Diarios Innecesarios I

Diarios innecesarios I

La mañana se despertó dormida, el despertador timbró en el momento acordado, aún así no recuerdo haberlo escuchado, seguí durmiendo, no hasta tarde, eran apenas unos minutos después de las cinco y treinta cuando supe que había dormido plenamente y podría seguir haciéndolo. Un par de pensamientos, la repetición matutina que mentalmente da vueltas en mi amanecer, eso tarda unos minutos, luego me levantó a buscar con entre las sombras el camino hacia el baño. Seis u ocho pasos, no más no menos, esos me llevan hasta el lugar donde la ducha unos minutos más tarde estará dejando caer una sombrilla de agua tibia sobre mi cuerpo.

Hoy olvidé afeitarme, podría haber sido a propósito porque no quería hacerlo pero lo olvidé, salí con la barba incipiente que surge en mi rostro un día después de haberme rasurado. Los jueves no hay reglamento laboral que me obligue a llevar corbata, un pantalón de color caqui y una camisa azul con líneas blancas verticales son la cara de presentación de mi cuerpo. Las gafas van en donde deben ir, la prisa acosa al ritmo con el que busco una pastilla, tomarme esa pastilla es la última actividad antes de salir y cerrar la puerta. Pongo seguro en la puerta y descargo mi cuerpo sobre las escaleras que conducen desde el quinto al primer piso.

Hacía frío, la verdad no sentí tanto frío pero se me antoja decir que hacía frío. Un bus con millares de sueños aplastados en la memoria de los que van sentados y de pie, en un bus así me subo, pago, me dan cambio, me ubico en un lugar en donde creo que no me empujarán tanto. Miro los lugares que atravieso por la calle, una casa, otra, un letrero en la parte superior de un local, una puerta abierta, una pared llena de graffitis, dos señoras cruzan un semáforo, un semáforo se pone rojo, alguien pasa con un paraguas en la mano izquierda, yo hago el rosario.

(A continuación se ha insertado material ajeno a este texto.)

(** * The Kaiser-Squires smoothing gridsearch of planar_reconstruction.ipynb

    The cell under "Compute the optimally smoothed Kaiser-Squires
    estimator" scans the Gaussian smoothing scales 1.0, 2.0, ..., 30.0, keeps the scale whose smoothed Kaiser-Squires map
    has the largest SNR against the true convergence map, and blurs the
    map once more at that scale.

    The cell is embedded as a program of a small state-and-exception monad
    over the notebook's namespace.  [scipy.ndimage.gaussian_filter] and
    [darkmappy.validation.snr] are calls into libraries: they are taken as
    parameters, may raise, and every call is recorded in a call log. *)

From Stdlib Require Import ZArith List Lia Bool.
Import ListNotations.
Open Scope Z_scope.

(** ** Python values *)

(** Exceptions.  The cell has no [raise]; an exception can only come out
    of a library call, or of reading a name that is not bound. *)
Inductive exn : Type :=
| DimensionMismatch
| InvalidParameter
| LibraryError
| NameError.

Inductive result (A : Type) : Type :=
| Ok (a : A)
| Raise (e : exn).
Arguments Ok {A} a.
Arguments Raise {A} e.

(** A two-dimensional ndarray, row by row. *)
Definition ndarray (A : Type) : Type := list (list A).

Definition shape {A : Type} (a : ndarray A) : nat * nat :=
  (length a, match a with [] => 0%nat | row :: _ => length row end).

(** [np.real]: the real part of every entry.  A complex entry is a pair
    (real part, imaginary part); on an array that is already real,
    [np.real] gives the array back. *)
Class RealPart (R A : Type) : Type := re : A -> R.

#[export] Instance re_complex (R : Type) : RealPart R (R * R) := fst.

Definition np_real {R A : Type} `{RealPart R A} (a : ndarray A) : ndarray R :=
  map (map re) a.

(** [range(n)]: 0, 1, ..., n-1, and nothing when n <= 0. *)
Definition range (n : Z) : list Z := map Z.of_nat (seq 0 (Z.to_nat n)).

(** [float(z)] of an integer: the double of the same value (exact for the
    integers of the scan); a smoothing scale is kept as that integer. *)
Definition float (z : Z) : Z := z.

Section Gridsearch.

(** Float scalars, and the values the scorer returns. *)
Variable R : Type.
Variable Score : Type.

(** The literal [0] the running maximum starts from, and Python's [>]
    on scores. *)
Variable zero : Score.
Variable gt : Score -> Score -> bool.

(** [ndimage.gaussian_filter(input, sigma)] and [stats.snr(truth, estimate)]. *)
Variable gaussian_filter : ndarray R -> Z -> result (ndarray R).
Variable snr : ndarray R -> ndarray R -> result Score.

(** [np.real] of a real array. *)
Definition np_real_id (a : ndarray R) : ndarray R := a.

(** A library call, as the call log records it. *)
Inductive event : Type :=
| GaussianFilter (input : ndarray R) (sigma : Z)
| Snr (truth estimate : ndarray R).

(** The notebook's namespace when the cell starts, with the call log.
    [ks] and [kappa_true] come from earlier cells and are complex;
    [snr_max] and [smooth_max] hold whatever an earlier run of the cell
    left; the other names may still be unbound. *)
Record world : Type := World {
  ks : ndarray (R * R);
  kappa_true : ndarray (R * R);
  snr_max : Score;
  smooth_max : Z;
  smoothed_ks : option (ndarray R);
  snr_iter : option Score;
  optimal_ks : option (ndarray R);
  calls : list event
}.

Definition set_snr_max (v : Score) (w : world) : world :=
  World (ks w) (kappa_true w) v (smooth_max w) (smoothed_ks w)
        (snr_iter w) (optimal_ks w) (calls w).
Definition set_smooth_max (s : Z) (w : world) : world :=
  World (ks w) (kappa_true w) (snr_max w) s (smoothed_ks w)
        (snr_iter w) (optimal_ks w) (calls w).
Definition set_smoothed_ks (f : ndarray R) (w : world) : world :=
  World (ks w) (kappa_true w) (snr_max w) (smooth_max w) (Some f)
        (snr_iter w) (optimal_ks w) (calls w).
Definition set_snr_iter (v : Score) (w : world) : world :=
  World (ks w) (kappa_true w) (snr_max w) (smooth_max w) (smoothed_ks w)
        (Some v) (optimal_ks w) (calls w).
Definition set_optimal_ks (f : ndarray R) (w : world) : world :=
  World (ks w) (kappa_true w) (snr_max w) (smooth_max w) (smoothed_ks w)
        (snr_iter w) (Some f) (calls w).
Definition log (ev : event) (w : world) : world :=
  World (ks w) (kappa_true w) (snr_max w) (smooth_max w) (smoothed_ks w)
        (snr_iter w) (optimal_ks w) (calls w ++ [ev]).

(** ** The monad of cell code *)

Definition M (A : Type) : Type := world -> result A * world.

Definition ret {A : Type} (a : A) : M A := fun w => (Ok a, w).

Definition bind {A B : Type} (m : M A) (k : A -> M B) : M B :=
  fun w =>
    match m w with
    | (Ok a, w') => k a w'
    | (Raise e, w') => (Raise e, w')
    end.

Definition read {A : Type} (var : world -> A) : M A := fun w => (Ok (var w), w).

(** Reading a name that may be unbound. *)
Definition lookup {A : Type} (var : world -> option A) : M A :=
  fun w =>
    match var w with
    | Some a => (Ok a, w)
    | None => (Raise NameError, w)
    end.

Definition assign (set : world -> world) : M unit := fun w => (Ok tt, set w).

(** A library call: logged, then its value or its exception. *)
Definition call {A : Type} (ev : event) (r : result A) : M A :=
  fun w => (r, log ev w).

Notation "x <- m ;; k" := (bind m (fun x => k))
  (at level 61, m at next level, right associativity).
Notation "m ;;; k" := (bind m (fun _ => k))
  (at level 61, right associativity).

(** [for i in l: body]. *)
Fixpoint for_ (l : list Z) (body : Z -> M unit) : M unit :=
  match l with
  | [] => ret tt
  | i :: l' => body i ;;; for_ l' body
  end.

(** ** The cell *)

(** Lines 197-201, one pass of the loop. *)
Definition loop_body (i : Z) : M unit :=
  raw <- read ks ;;
  smoothed <- call (GaussianFilter (np_real raw) (float (i + 1)))
                   (gaussian_filter (np_real raw) (float (i + 1))) ;;
  assign (set_smoothed_ks smoothed) ;;;
  truth <- read kappa_true ;;
  candidate <- lookup smoothed_ks ;;
  v <- call (Snr (np_real truth) (np_real_id candidate))
            (snr (np_real truth) (np_real_id candidate)) ;;
  assign (set_snr_iter v) ;;;
  score <- lookup snr_iter ;;
  best <- read snr_max ;;
  if gt score best
  then assign (set_snr_max score) ;;; assign (set_smooth_max (float (i + 1)))
  else ret tt.

(** Lines 194-201: the scan over [range(max_scale_steps)]. *)
Definition scan (max_scale_steps : Z) : M unit :=
  assign (set_snr_max zero) ;;;
  assign (set_smooth_max 0) ;;;
  for_ (range max_scale_steps) loop_body.

(** Line 203: the map blurred at the scale the scan kept. *)
Definition recompute : M unit :=
  raw <- read ks ;;
  s <- read smooth_max ;;
  best <- call (GaussianFilter (np_real raw) s) (gaussian_filter (np_real raw) s) ;;
  assign (set_optimal_ks best).

(** The gridsearch, with the number of steps as its parameter. *)
Definition gridsearch (max_scale_steps : Z) : M unit :=
  scan max_scale_steps ;;; recompute.

(** The cell as the notebook has it: [range(30)]. *)
Definition cell : M unit := gridsearch 30.

End Gridsearch.

Arguments np_real_id {R} a.
Arguments GaussianFilter {R} input sigma.
Arguments Snr {R} truth estimate.
Arguments World {R Score}.
Arguments ks {R Score} w.
Arguments kappa_true {R Score} w.
Arguments snr_max {R Score} w.
Arguments smooth_max {R Score} w.
Arguments smoothed_ks {R Score} w.
Arguments snr_iter {R Score} w.
Arguments optimal_ks {R Score} w.
Arguments calls {R Score} w.
Arguments set_snr_max {R Score} v w.
Arguments set_smooth_max {R Score} s w.
Arguments set_smoothed_ks {R Score} f w.
Arguments set_snr_iter {R Score} v w.
Arguments set_optimal_ks {R Score} f w.
Arguments log {R Score} ev w.
Arguments ret {R Score A} a w.
Arguments bind {R Score A B} m k w.
Arguments read {R Score A} var w.
Arguments lookup {R Score A} var w.
Arguments assign {R Score} set w.
Arguments call {R Score A} ev r w.
Arguments for_ {R Score} l body.
Arguments loop_body {R Score} gt gaussian_filter snr i.
Arguments scan {R Score} zero gt gaussian_filter snr max_scale_steps.
Arguments recompute {R Score} gaussian_filter.
Arguments gridsearch {R Score} zero gt gaussian_filter snr max_scale_steps.
Arguments cell {R Score} zero gt gaussian_filter snr.

(** ** Functional summaries of the scan *)

Section Summaries.

Context {R Score : Type}.
Variable zero : Score.
Variable gt : Score -> Score -> bool.
Variable gaussian_filter : ndarray R -> Z -> result (ndarray R).
Variable snr : ndarray R -> ndarray R -> result Score.

(** What the cell hands on: the scale, the map blurred at it, the score. *)
Definition outputs (w : @world R Score) : Z * option (ndarray R) * Score :=
  (smooth_max w, optimal_ks w, snr_max w).

(** The comparison of lines 199-201 on a running (score, scale) pair,
    for a pass whose score is [V (i + 1)]. *)
Definition keep_best (V : Z -> Score) (acc : Score * Z) (i : Z) : Score * Z :=
  if gt (V (i + 1)) (fst acc) then (V (i + 1), i + 1) else acc.

(** The running pair after the passes of [l]. *)
Definition running_best (V : Z -> Score) (l : list Z) (acc : Score * Z)
  : Score * Z :=
  fold_left (keep_best V) l acc.

(** The log of one pass and of the passes of [l], when the blur at
    scale [s] gives [B s]. *)
Definition pass_calls (raw truth : ndarray R) (B : Z -> ndarray R) (i : Z)
  : list (@event R) :=
  [GaussianFilter raw (i + 1); Snr truth (B (i + 1))].

Definition scan_calls (raw truth : ndarray R) (B : Z -> ndarray R) (l : list Z)
  : list (@event R) :=
  flat_map (pass_calls raw truth B) l.

(** The candidate scales as the spec counts them: 1, 2, ..., n. *)
Definition steps (n : Z) : list Z := map Z.of_nat (seq 1 (Z.to_nat n)).

(** The search as the spec words it (4.1 and 9): a fold over the steps
    1..n carrying the best scale, its score and its smoothed field,
    replaced on a strictly greater score only, and started from scale 0,
    score 0 and the estimate without smoothing.  The two precondition
    checks of 4.1 are not part of it. *)
Fixpoint tracked_scan (raw truth : ndarray R) (l : list Z)
         (acc : Z * ndarray R * Score) : result (Z * ndarray R * Score) :=
  match l with
  | [] => Ok acc
  | s :: l' =>
      match gaussian_filter raw s with
      | Raise e => Raise e
      | Ok smoothed =>
          match snr truth smoothed with
          | Raise e => Raise e
          | Ok v =>
              tracked_scan raw truth l'
                (if gt v (snd acc) then (s, smoothed, v) else acc)
          end
      end
  end.

Definition tracked_search (raw truth : ndarray R) (n : Z)
  : result (Z * ndarray R * Score) :=
  tracked_scan raw truth (steps n) (0, raw, zero).

(** Two namespaces that agree on all the scan reads: the real parts of
    the two inputs and the running pair. *)
Definition agree (w1 w2 : @world R Score) : Prop :=
  np_real (ks w1) = np_real (ks w2)
  /\ np_real (kappa_true w1) = np_real (kappa_true w2)
  /\ snr_max w1 = snr_max w2
  /\ smooth_max w1 = smooth_max w2.

(** The library calls of a run of [n] steps all return: the blur of
    [raw] at every scale [s] of 0..n gives [B s], and the scorer gives
    [V s] on the candidate of every scale [s] of 1..n. *)
Definition valid_run (raw truth : ndarray R) (B : Z -> ndarray R)
           (V : Z -> Score) (n : Z) : Prop :=
  (forall s, 0 <= s <= n -> gaussian_filter raw s = Ok (B s)) /\
  (forall s, 1 <= s <= n -> snr truth (B s) = Ok (V s)).

End Summaries.

(** ** An integer instance, for running the cell on small arrays *)

Module Demo.

(** Modelled from the spec: GaussianBlur (section 6) is scipy's and not
    part of the notebook.  Stand-in over integer fields: same shape,
    scale 0 gives the field back, a larger scale flattens more (every
    entry divided by sigma + 1), a negative scale is refused
    (section 7). *)
Definition blur (x : ndarray Z) (sigma : Z) : result (ndarray Z) :=
  if sigma <? 0 then Raise InvalidParameter
  else Ok (map (map (fun v => v / (sigma + 1))) x).

Definition sum_sq (l : list Z) : Z := fold_right (fun v a => v * v + a) 0 l.

Definition shape_eqb (a b : ndarray Z) : bool :=
  (Nat.eqb (fst (shape a)) (fst (shape b))
   && Nat.eqb (snd (shape a)) (snd (shape b)))%bool.

(** Modelled from the spec: SNRScore (section 6) lives in
    darkmappy.validation, which the notebook only calls.  Stand-in:
    signal power minus residual power (positive exactly when the
    estimate is closer to the truth than the zero map is), and
    DimensionMismatch on fields of differing shapes (section 7). *)
Definition score (truth estimate : ndarray Z) : result Z :=
  if shape_eqb truth estimate
  then Ok (sum_sq (concat truth)
           - sum_sq (map (fun p => fst p - snd p)
                         (combine (concat truth) (concat estimate))))
  else Raise DimensionMismatch.

(** A real field seen as a complex one, as [+ 0j] does, and with another
    imaginary part. *)
Definition complex (im : Z) (x : ndarray Z) : ndarray (Z * Z) :=
  map (map (fun v => (v, im))) x.

Definition zeros (rows cols : nat) : ndarray Z := repeat (repeat 0 cols) rows.

(** A namespace in which only [ks] and [kappa_true] are bound. *)
Definition fresh (ks0 kappa0 : ndarray (Z * Z)) : @world Z Z :=
  World ks0 kappa0 0 0 None None None [].

Definition run (n : Z) (w : @world Z Z) : result unit * @world Z Z :=
  gridsearch 0 Z.gtb blur score n w.

(** The candidate of scale [s] and its score under the two stand-ins. *)
Definition candidate (raw : ndarray Z) (s : Z) : ndarray Z :=
  map (map (fun v => v / (s + 1))) raw.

Al bus no se subió ninguna persona a pedir monedas, se estaba volviendo costumbre que apenas tomar la carrera décima se subiera una persona a pedir, esta vez no ocurrió, me bajé en el lugar de siempre, calle 10 con carrera 10, camino hasta la oficina, noto que me siento mareado, me siento apenas un minuto, la señor que hace aseo en el piso me trae un café, no está en sus tareas servirle café a los empleados, conmigo lo hace y yo lo recibo como un regalo. Le doy dos galletas. Casi siempre hay dulces y galletas en mi escritorio.

Ahora llueve, la lluvia se recuesta en mis ojos y dentro de mí un relámpago anuncia la llega de un trueno.